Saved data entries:
┌──

(* ===== verification/Ulib.v ===== *)
(** * The user library

    [ulib.c]: the string functions of user programs, on their flat memory.
    The loops over a C string take the number of bytes they may look at as
    fuel; with more fuel than the string has bytes they return. *)

From Stdlib Require Import ZArith Lia.
From stdpp Require Import base strings numbers gmap list.
From S2P Require Import Prelude Mmu Memory CString.

(** ** Operations *)

(** [while(( *s++ = *t++) != 0);] *)
Fixpoint strcpy (fuel : nat) (m : mem) (s t : Z) : option mem :=
  match fuel with
  | O => None
  | S f => let c := ldb m t in
           let m := stb m s c in
           if c =? 0 then Some m else strcpy f m (s + 1) (t + 1)
  end.

(** [while( *p && *p == *q) p++, q++;] *)
Fixpoint strcmp (fuel : nat) (m : mem) (p q : Z) : option Z :=
  match fuel with
  | O => None
  | S f => if negb (ldb m p =? 0) && (ldb m p =? ldb m q) then strcmp f m (p + 1) (q + 1)
           else Some (ldb m p - ldb m q)
  end.

(** The address of the first [c], or 0. *)
Fixpoint strchr (fuel : nat) (m : mem) (s c : Z) : option Z :=
  match fuel with
  | O => None
  | S f => if ldb m s =? 0 then Some 0 else if ldb m s =? c then Some s else strchr f m (s + 1) c
  end.

(** [gets]: [input] is what the [read]s of one byte return, until the end
    of the file. *)
Fixpoint gets_loop (input : list Z) (m : mem) (buf i max : Z) : mem * list Z :=
  if i + 1 <? max
  then match input with
       | [] => (stb m (buf + i) 0, [])
       | c :: input' =>
           let m := stb m (buf + i) c in
           if (c =? 10) || (c =? 13) then (stb m (buf + i + 1) 0, input')
           else gets_loop input' m buf (i + 1) max
       end
  else (stb m (buf + i) 0, input).
Definition gets (input : list Z) (m : mem) (buf max : Z) : mem * list Z := gets_loop input m buf 0 max.

(** [n] is an [int]. *)
Fixpoint atoi_loop (fuel : nat) (m : mem) (s n : Z) : option Z :=
  match fuel with
  | O => None
  | S f => let c := ldb m s in
           if (48 <=? c) && (c <=? 57) then atoi_loop f m (s + 1) (s32 (n * 10 + c - 48)) else Some n
  end.
Definition atoi (fuel : nat) (m : mem) (s : Z) : option Z := atoi_loop fuel m s 0.

(** [while(n-- > 0) *dst++ = *src++;] *)
Definition memmove (m : mem) (vdst vsrc n : Z) : mem := copy_fwd m vdst vsrc (Z.to_nat n).

(** ** Strings *)

Lemma strcpy_cstr m s t l fuel : cstr m t l -> (length l < fuel)%nat ->
  s + Z.of_nat (length l) < t \/ t + Z.of_nat (length l) < s ->
  exists m', strcpy fuel m s t = Some m' /\ cstr m' s l /\
    forall b, b < s \/ s + Z.of_nat (length l) < b -> ldb m' b = ldb m b.
Proof.
  revert m s t fuel. induction l as [|c l IH]; intros m s t [|fuel] Hl Hf Hd; cbn [length] in *; try lia; cbn [strcpy cstr] in *.
  - rewrite Hl. eexists. split; [done|]. split; [apply ldb_stb_eq|]. intros. apply ldb_stb_ne. lia.
  - destruct Hl as (Hc & Ht & Hl). pose proof (ldb_range m t). rewrite Ht, (proj2 (Z.eqb_neq c 0)) by done.
    destruct (IH (stb m s c) (s + 1) (t + 1) fuel) as (m' & -> & Hs & Hm); [|lia..|].
    { eapply cstr_frame; [|done]. intros. apply ldb_stb_ne. lia. }
    exists m'. split; [done|]. split; [|intros; rewrite Hm, ldb_stb_ne by lia; done].
    split; [done|]. split; [|done]. rewrite Hm by lia. rewrite ldb_stb_eq. apply Z.mod_small. lia.
Qed.

(** Lexicographic order of strings. *)
Fixpoint str_lt (l l' : list Z) : Prop :=
  match l, l' with
  | _, [] => False
  | [], _ :: _ => True
  | c :: l, c' :: l' => c < c' \/ c = c' /\ str_lt l l'
  end.

Lemma strcmp_cstr m p q l l' fuel : cstr m p l -> cstr m q l' -> (length l < fuel)%nat ->
  exists r, strcmp fuel m p q = Some r /\ (r < 0 <-> str_lt l l') /\ (r = 0 <-> l = l').
Proof.
  revert p q l' fuel. induction l as [|c l IH]; intros p q l' [|fuel] Hl Hl' Hf; cbn [length] in *; try lia; cbn [strcmp].
  - pose proof (ldb_range m q). cbn in Hl. rewrite Hl. cbn [Z.eqb negb andb]. eexists. split; [done|].
    destruct l' as [|c' l']; cbn in *; [rewrite Hl'; split; split; done|].
    destruct Hl' as (? & <- & ?). split; split; try done; lia.
  - destruct Hl as (Hc & <- & Hl). pose proof (ldb_range m q). pose proof (ldb_range m p).
    rewrite (proj2 (Z.eqb_neq _ 0) Hc). cbn [negb andb].
    destruct l' as [|c' l'].
    + cbn in Hl'. rewrite Hl', (proj2 (Z.eqb_neq _ 0) Hc). eexists. split; [done|].
      cbn. split; split; try done; lia.
    + destruct Hl' as (Hc' & <- & Hl'). destruct (Z.eqb_spec (ldb m p) (ldb m q)) as [E|E].
      * destruct (IH _ _ l' fuel Hl Hl' ltac:(lia)) as (r & -> & H1 & H2). exists r. split; [done|].
        cbn. rewrite E. split; [rewrite H1; split; [by right|intros [?|[_ ?]]; [lia|done]]|].
        rewrite H2. split; [by intros ->|congruence].
      * eexists. split; [done|]. cbn. split; [lia|]. split; [lia|congruence].
Qed.

Lemma strchr_cstr m s l c fuel : cstr m s l -> c <> 0 -> (length l < fuel)%nat ->
  strchr fuel m s c = Some (match list_find (fun x => x = c) l with Some (i, _) => s + Z.of_nat i | None => 0 end).
Proof.
  intros Hl Hc. revert s fuel Hl. induction l as [|x l IH]; intros s [|fuel] Hl Hf; cbn [length] in *; try lia; cbn [strchr].
  - cbn in Hl. by rewrite Hl.
  - destruct Hl as (Hx & -> & Hl). rewrite (proj2 (Z.eqb_neq x 0) Hx). cbn.
    destruct (Z.eqb_spec x c) as [->|Hne]; [rewrite decide_True by done; f_equal; lia|].
    rewrite decide_False by done. rewrite (IH (s + 1)) by (done || lia). f_equal.
    destruct (list_find _ l) as [[i y]|]; cbn; lia.
Qed.

(** The user string functions are correct: [strcpy] makes a copy and
    writes nothing else, [strcmp] orders strings lexicographically as
    unsigned bytes and is 0 exactly on equal strings, [strchr] finds the
    first occurrence. *)
Theorem ulib_strings m p q l l' (fuel : nat) : cstr m p l -> cstr m q l' ->
  (length l < fuel)%nat ->
  (exists r, strcmp fuel m p q = Some r /\ (r < 0 <-> str_lt l l') /\ (r = 0 <-> l = l')) /\
  (forall c, c <> 0 -> strchr fuel m p c =
     Some (match list_find (fun x => x = c) l with Some (i, _) => p + Z.of_nat i | None => 0 end)) /\
  (forall s, s + Z.of_nat (length l) < p \/ p + Z.of_nat (length l) < s ->
     exists m', strcpy fuel m s p = Some m' /\ cstr m' s l /\
       forall b, b < s \/ s + Z.of_nat (length l) < b -> ldb m' b = ldb m b).
Proof.
  intros Hl Hl' Hf. split; [by apply strcmp_cstr|]. split; [intros; by apply strchr_cstr|].
  intros. by apply strcpy_cstr.
Qed.

Lemma ulib_strings_witness :
  strchr 5 hello 16 108 = Some 18 /\ exists m', strcpy 5 hello 100 16 = Some m' /\ cstr m' 100 [104; 101; 108; 108].
Proof.
  assert (cstr hello 16 [104; 101; 108; 108]) as H by (repeat split; done).
  destruct (ulib_strings hello 16 16 _ _ 5 H H ltac:(cbn; lia)) as (_ & H1 & H2).
  split; [exact (H1 108 ltac:(lia))|]. destruct (H2 100 ltac:(cbn; lia)) as (m' & ? & ? & _). by exists m'.
Defined.

(** [memmove] of the user library always copies forward: when the
    destination overlaps the end of the source it does not move the bytes,
    while the kernel's does. *)
Theorem ulib_memmove_overlap :
  let m := st ∅ 100 0x04030201 in
  (ldb (Memory.memmove m 101 100 3) <$> [101; 102; 103]) = [1; 2; 3] /\
  (ldb (memmove m 101 100 3) <$> [101; 102; 103]) = [1; 1; 1].
Proof. by vm_compute. Qed.

(** The first [k] bytes of the input, up to the end of the line. *)
Fixpoint first_line (k : nat) (input : list Z) : list Z * list Z :=
  match k, input with
  | O, _ => ([], input)
  | _, [] => ([], [])
  | S k, c :: input' =>
      if (c =? 10) || (c =? 13) then ([c], input')
      else let '(l, rest) := first_line k input' in (c :: l, rest)
  end.

Lemma gets_loop_spec input : forall m buf i max, 0 <= i < max -> Forall (fun c => 0 <= c < 256) input ->
  let '(l, rest) := first_line (Z.to_nat (max - 1 - i)) input in
  exists m', gets_loop input m buf i max = (m', rest) /\
    (forall j c, l !! j = Some c -> ldb m' (buf + i + Z.of_nat j) = c) /\
    ldb m' (buf + i + Z.of_nat (length l)) = 0 /\
    forall b, b < buf + i \/ buf + max <= b -> ldb m' b = ldb m b.
Proof.
  induction input as [|c input IH]; intros m buf i max Hi Hin; cbn [gets_loop].
  - replace (first_line _ []) with (@nil Z, @nil Z) by (by destruct (Z.to_nat _)).
    exists (stb m (buf + i) 0). rewrite Z.add_0_r. split; [by case_if|]. split; [by intros ? ?|].
    split; [apply ldb_stb_eq|]. intros. apply ldb_stb_ne. lia.
  - apply Forall_cons in Hin as [Hc Hin]. destruct (Z.ltb_spec (i + 1) max) as [Hlt|Hge].
    + replace (Z.to_nat (max - 1 - i)) with (S (Z.to_nat (max - 1 - (i + 1)))) by lia. cbn [first_line].
      destruct ((c =? 10) || (c =? 13)).
      * eexists. split; [done|]. cbn [length]. split; [|split].
        -- intros j x Hj. apply list_lookup_singleton_Some in Hj as [-> <-].
           rewrite Z.add_0_r, ldb_stb_ne, ldb_stb_eq by lia. by apply Z.mod_small.
        -- rewrite ldb_stb. rewrite decide_True by lia. done.
        -- intros. rewrite !ldb_stb_ne by lia. done.
      * specialize (IH (stb m (buf + i) c) buf (i + 1) max ltac:(lia) Hin).
        destruct (first_line _ input) as [l rest]. destruct IH as (m' & -> & H1 & H2 & H3).
        exists m'. split; [done|]. split; [|split].
        -- intros [|j] x Hj; cbn in Hj.
           ++ injection Hj as <-. rewrite Z.add_0_r, H3, ldb_stb_eq by lia. by apply Z.mod_small.
           ++ rewrite <-(H1 j x Hj). f_equal. lia.
        -- rewrite <-H2. f_equal. cbn [length]. lia.
        -- intros. rewrite H3, ldb_stb_ne by lia. done.
    + replace (Z.to_nat (max - 1 - i)) with 0%nat by lia. cbn. eexists. split; [done|].
      rewrite Z.add_0_r. split; [done|]. split; [apply ldb_stb_eq|]. intros. apply ldb_stb_ne. lia.
Qed.

(** [gets] reads one line: the bytes up to the newline (or the end of the
    file, or [max - 1] bytes) are in the buffer, terminated by a zero, the
    rest of the input is left, and no byte outside of the buffer changes. *)
Theorem gets_reads_line input m buf max : 0 < max -> Forall (fun c => 0 <= c < 256) input ->
  let '(l, rest) := first_line (Z.to_nat (max - 1)) input in
  exists m', gets input m buf max = (m', rest) /\
    (forall j c, l !! j = Some c -> ldb m' (buf + Z.of_nat j) = c) /\
    ldb m' (buf + Z.of_nat (length l)) = 0 /\
    forall b, b < buf \/ buf + max <= b -> ldb m' b = ldb m b.
Proof.
  intros Hm Hin. pose proof (gets_loop_spec input m buf 0 max ltac:(lia) Hin) as H.
  rewrite Z.sub_0_r, !Z.add_0_r in H. exact H.
Qed.

Lemma gets_reads_line_witness :
  exists m', gets [104; 105; 10; 33] ∅ 50 8 = (m', [33]) /\ ldb m' 52 = 10 /\ ldb m' 53 = 0.
Proof.
  destruct (gets_reads_line [104; 105; 10; 33] ∅ 50 8 ltac:(lia)) as (m' & H & H1 & H2 & _).
  { repeat (apply List.Forall_cons; [lia|]). apply List.Forall_nil. }
  exists m'. split; [exact H|]. split; [exact (H1 2%nat 10 eq_refl)|exact H2].
Defined.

└──

ACTIVITY — Give again, word for word, the records from their first line to the one with "(** ** Strings *)", and leave out all else.

EXERCISE OUTPUT —
(* ===== verification/Ulib.v ===== *)
(** * The user library

    [ulib.c]: the string functions of user programs, on their flat memory.
    The loops over a C string take the number of bytes they may look at as
    fuel; with more fuel than the string has bytes they return. *)

From Stdlib Require Import ZArith Lia.
From stdpp Require Import base strings numbers gmap list.
From S2P Require Import Prelude Mmu Memory CString.

(** ** Operations *)

(** [while(( *s++ = *t++) != 0);] *)
Fixpoint strcpy (fuel : nat) (m : mem) (s t : Z) : option mem :=
  match fuel with
  | O => None
  | S f => let c := ldb m t in
           let m := stb m s c in
           if c =? 0 then Some m else strcpy f m (s + 1) (t + 1)
  end.

(** [while( *p && *p == *q) p++, q++;] *)
Fixpoint strcmp (fuel : nat) (m : mem) (p q : Z) : option Z :=
  match fuel with
  | O => None
  | S f => if negb (ldb m p =? 0) && (ldb m p =? ldb m q) then strcmp f m (p + 1) (q + 1)
           else Some (ldb m p - ldb m q)
  end.

(** The address of the first [c], or 0. *)
Fixpoint strchr (fuel : nat) (m : mem) (s c : Z) : option Z :=
  match fuel with
  | O => None
  | S f => if ldb m s =? 0 then Some 0 else if ldb m s =? c then Some s else strchr f m (s + 1) c
  end.

(** [gets]: [input] is what the [read]s of one byte return, until the end
    of the file. *)
Fixpoint gets_loop (input : list Z) (m : mem) (buf i max : Z) : mem * list Z :=
  if i + 1 <? max
  then match input with
       | [] => (stb m (buf + i) 0, [])
       | c :: input' =>
           let m := stb m (buf + i) c in
           if (c =? 10) || (c =? 13) then (stb m (buf + i + 1) 0, input')
           else gets_loop input' m buf (i + 1) max
       end
  else (stb m (buf + i) 0, input).
Definition gets (input : list Z) (m : mem) (buf max : Z) : mem * list Z := gets_loop input m buf 0 max.

(** [n] is an [int]. *)
Fixpoint atoi_loop (fuel : nat) (m : mem) (s n : Z) : option Z :=
  match fuel with
  | O => None
  | S f => let c := ldb m s in
           if (48 <=? c) && (c <=? 57) then atoi_loop f m (s + 1) (s32 (n * 10 + c - 48)) else Some n
  end.
Definition atoi (fuel : nat) (m : mem) (s : Z) : option Z := atoi_loop fuel m s 0.

(** [while(n-- > 0) *dst++ = *src++;] *)
Definition memmove (m : mem) (vdst vsrc n : Z) : mem := copy_fwd m vdst vsrc (Z.to_nat n).

(** ** Strings *)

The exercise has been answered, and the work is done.